### WORK INSTRUCTIONS
Your answer should be an exact copy of the lines from the start of the entries to the line containing "(** A change", both included.

:: RECORDS SHOWN ::

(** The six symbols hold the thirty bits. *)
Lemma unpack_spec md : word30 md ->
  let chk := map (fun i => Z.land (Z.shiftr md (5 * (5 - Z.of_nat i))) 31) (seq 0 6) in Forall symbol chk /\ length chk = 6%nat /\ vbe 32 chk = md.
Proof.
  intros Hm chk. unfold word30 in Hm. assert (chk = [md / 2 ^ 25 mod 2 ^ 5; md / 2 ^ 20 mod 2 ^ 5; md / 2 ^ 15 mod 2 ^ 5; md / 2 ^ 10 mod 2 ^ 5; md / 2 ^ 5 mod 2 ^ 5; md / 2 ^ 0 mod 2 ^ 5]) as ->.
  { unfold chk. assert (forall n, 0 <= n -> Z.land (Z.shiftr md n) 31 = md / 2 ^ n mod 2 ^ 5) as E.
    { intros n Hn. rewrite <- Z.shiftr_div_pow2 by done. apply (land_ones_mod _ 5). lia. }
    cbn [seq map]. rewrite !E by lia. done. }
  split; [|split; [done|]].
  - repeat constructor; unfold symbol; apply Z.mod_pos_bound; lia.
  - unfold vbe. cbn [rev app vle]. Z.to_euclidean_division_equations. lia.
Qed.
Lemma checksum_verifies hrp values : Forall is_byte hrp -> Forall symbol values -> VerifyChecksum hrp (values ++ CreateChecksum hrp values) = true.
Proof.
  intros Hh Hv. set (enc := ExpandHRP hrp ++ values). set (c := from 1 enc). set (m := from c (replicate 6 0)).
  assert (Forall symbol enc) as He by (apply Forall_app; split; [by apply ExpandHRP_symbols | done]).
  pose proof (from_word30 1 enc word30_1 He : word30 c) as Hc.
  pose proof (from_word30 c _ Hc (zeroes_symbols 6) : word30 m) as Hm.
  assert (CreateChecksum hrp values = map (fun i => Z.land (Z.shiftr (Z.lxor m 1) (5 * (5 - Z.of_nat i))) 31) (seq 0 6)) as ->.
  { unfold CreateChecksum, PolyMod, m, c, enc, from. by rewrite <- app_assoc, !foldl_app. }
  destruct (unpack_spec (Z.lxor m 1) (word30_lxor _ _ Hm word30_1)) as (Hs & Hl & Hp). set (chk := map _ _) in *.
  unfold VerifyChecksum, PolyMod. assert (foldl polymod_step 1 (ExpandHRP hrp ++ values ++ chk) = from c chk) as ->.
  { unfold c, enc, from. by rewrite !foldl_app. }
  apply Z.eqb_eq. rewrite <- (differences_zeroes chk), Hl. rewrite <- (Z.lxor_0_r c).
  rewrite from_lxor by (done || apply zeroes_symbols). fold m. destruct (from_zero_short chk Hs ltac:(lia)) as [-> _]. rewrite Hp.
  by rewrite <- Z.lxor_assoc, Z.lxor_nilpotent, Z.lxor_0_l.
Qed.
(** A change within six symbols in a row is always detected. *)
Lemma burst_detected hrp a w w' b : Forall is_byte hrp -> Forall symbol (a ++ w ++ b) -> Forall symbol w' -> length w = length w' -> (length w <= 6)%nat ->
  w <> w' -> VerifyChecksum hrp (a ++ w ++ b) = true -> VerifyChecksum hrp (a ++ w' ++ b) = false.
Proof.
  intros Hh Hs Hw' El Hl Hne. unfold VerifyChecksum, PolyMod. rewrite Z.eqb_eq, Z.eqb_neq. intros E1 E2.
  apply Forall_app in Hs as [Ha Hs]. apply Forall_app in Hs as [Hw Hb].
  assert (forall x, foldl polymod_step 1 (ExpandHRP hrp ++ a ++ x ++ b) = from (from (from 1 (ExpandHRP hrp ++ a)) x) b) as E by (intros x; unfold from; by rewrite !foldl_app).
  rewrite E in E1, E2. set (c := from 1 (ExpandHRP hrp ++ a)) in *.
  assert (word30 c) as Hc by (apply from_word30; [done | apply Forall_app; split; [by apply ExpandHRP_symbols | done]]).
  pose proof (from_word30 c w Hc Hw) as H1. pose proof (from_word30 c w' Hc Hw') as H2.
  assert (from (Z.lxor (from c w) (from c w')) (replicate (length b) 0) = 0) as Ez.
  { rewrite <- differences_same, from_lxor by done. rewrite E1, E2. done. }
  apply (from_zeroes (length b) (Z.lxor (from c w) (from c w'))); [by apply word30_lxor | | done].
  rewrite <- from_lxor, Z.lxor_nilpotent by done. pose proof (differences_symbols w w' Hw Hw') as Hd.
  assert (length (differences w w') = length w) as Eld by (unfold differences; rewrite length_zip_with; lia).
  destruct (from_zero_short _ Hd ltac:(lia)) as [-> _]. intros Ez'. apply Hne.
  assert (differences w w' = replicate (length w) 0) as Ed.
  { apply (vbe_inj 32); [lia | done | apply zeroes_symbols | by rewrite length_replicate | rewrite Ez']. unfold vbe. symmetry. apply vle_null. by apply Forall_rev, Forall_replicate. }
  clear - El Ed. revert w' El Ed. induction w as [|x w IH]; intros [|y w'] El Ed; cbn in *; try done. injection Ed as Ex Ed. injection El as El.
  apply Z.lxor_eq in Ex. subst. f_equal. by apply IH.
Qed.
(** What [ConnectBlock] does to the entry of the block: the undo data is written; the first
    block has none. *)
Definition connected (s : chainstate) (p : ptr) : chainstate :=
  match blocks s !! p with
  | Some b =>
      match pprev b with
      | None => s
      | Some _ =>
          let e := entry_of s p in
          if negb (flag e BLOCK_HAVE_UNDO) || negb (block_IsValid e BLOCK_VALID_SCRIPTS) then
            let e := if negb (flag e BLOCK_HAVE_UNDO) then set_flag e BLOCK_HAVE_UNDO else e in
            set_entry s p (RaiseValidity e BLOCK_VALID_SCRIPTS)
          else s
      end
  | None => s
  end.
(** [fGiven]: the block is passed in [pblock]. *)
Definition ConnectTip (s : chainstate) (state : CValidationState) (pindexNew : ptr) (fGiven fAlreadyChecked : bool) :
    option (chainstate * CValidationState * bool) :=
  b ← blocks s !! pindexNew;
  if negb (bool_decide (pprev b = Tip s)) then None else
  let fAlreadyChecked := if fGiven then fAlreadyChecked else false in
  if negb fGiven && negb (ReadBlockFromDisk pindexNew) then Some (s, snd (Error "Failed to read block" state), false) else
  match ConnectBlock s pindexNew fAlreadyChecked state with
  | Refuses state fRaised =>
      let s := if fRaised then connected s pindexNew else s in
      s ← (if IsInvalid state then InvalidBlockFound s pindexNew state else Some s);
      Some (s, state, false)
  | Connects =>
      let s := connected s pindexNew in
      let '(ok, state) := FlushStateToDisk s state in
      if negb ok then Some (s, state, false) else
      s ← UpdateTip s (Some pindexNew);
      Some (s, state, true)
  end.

:::

### EXERCISE RESPONSE
(** The six symbols hold the thirty bits. *)
Lemma unpack_spec md : word30 md ->
  let chk := map (fun i => Z.land (Z.shiftr md (5 * (5 - Z.of_nat i))) 31) (seq 0 6) in Forall symbol chk /\ length chk = 6%nat /\ vbe 32 chk = md.
Proof.
  intros Hm chk. unfold word30 in Hm. assert (chk = [md / 2 ^ 25 mod 2 ^ 5; md / 2 ^ 20 mod 2 ^ 5; md / 2 ^ 15 mod 2 ^ 5; md / 2 ^ 10 mod 2 ^ 5; md / 2 ^ 5 mod 2 ^ 5; md / 2 ^ 0 mod 2 ^ 5]) as ->.
  { unfold chk. assert (forall n, 0 <= n -> Z.land (Z.shiftr md n) 31 = md / 2 ^ n mod 2 ^ 5) as E.
    { intros n Hn. rewrite <- Z.shiftr_div_pow2 by done. apply (land_ones_mod _ 5). lia. }
    cbn [seq map]. rewrite !E by lia. done. }
  split; [|split; [done|]].
  - repeat constructor; unfold symbol; apply Z.mod_pos_bound; lia.
  - unfold vbe. cbn [rev app vle]. Z.to_euclidean_division_equations. lia.
Qed.
Lemma checksum_verifies hrp values : Forall is_byte hrp -> Forall symbol values -> VerifyChecksum hrp (values ++ CreateChecksum hrp values) = true.
Proof.
  intros Hh Hv. set (enc := ExpandHRP hrp ++ values). set (c := from 1 enc). set (m := from c (replicate 6 0)).
  assert (Forall symbol enc) as He by (apply Forall_app; split; [by apply ExpandHRP_symbols | done]).
  pose proof (from_word30 1 enc word30_1 He : word30 c) as Hc.
  pose proof (from_word30 c _ Hc (zeroes_symbols 6) : word30 m) as Hm.
  assert (CreateChecksum hrp values = map (fun i => Z.land (Z.shiftr (Z.lxor m 1) (5 * (5 - Z.of_nat i))) 31) (seq 0 6)) as ->.
  { unfold CreateChecksum, PolyMod, m, c, enc, from. by rewrite <- app_assoc, !foldl_app. }
  destruct (unpack_spec (Z.lxor m 1) (word30_lxor _ _ Hm word30_1)) as (Hs & Hl & Hp). set (chk := map _ _) in *.
  unfold VerifyChecksum, PolyMod. assert (foldl polymod_step 1 (ExpandHRP hrp ++ values ++ chk) = from c chk) as ->.
  { unfold c, enc, from. by rewrite !foldl_app. }
  apply Z.eqb_eq. rewrite <- (differences_zeroes chk), Hl. rewrite <- (Z.lxor_0_r c).
  rewrite from_lxor by (done || apply zeroes_symbols). fold m. destruct (from_zero_short chk Hs ltac:(lia)) as [-> _]. rewrite Hp.
  by rewrite <- Z.lxor_assoc, Z.lxor_nilpotent, Z.lxor_0_l.
Qed.
(** A change within six symbols in a row is always detected. *)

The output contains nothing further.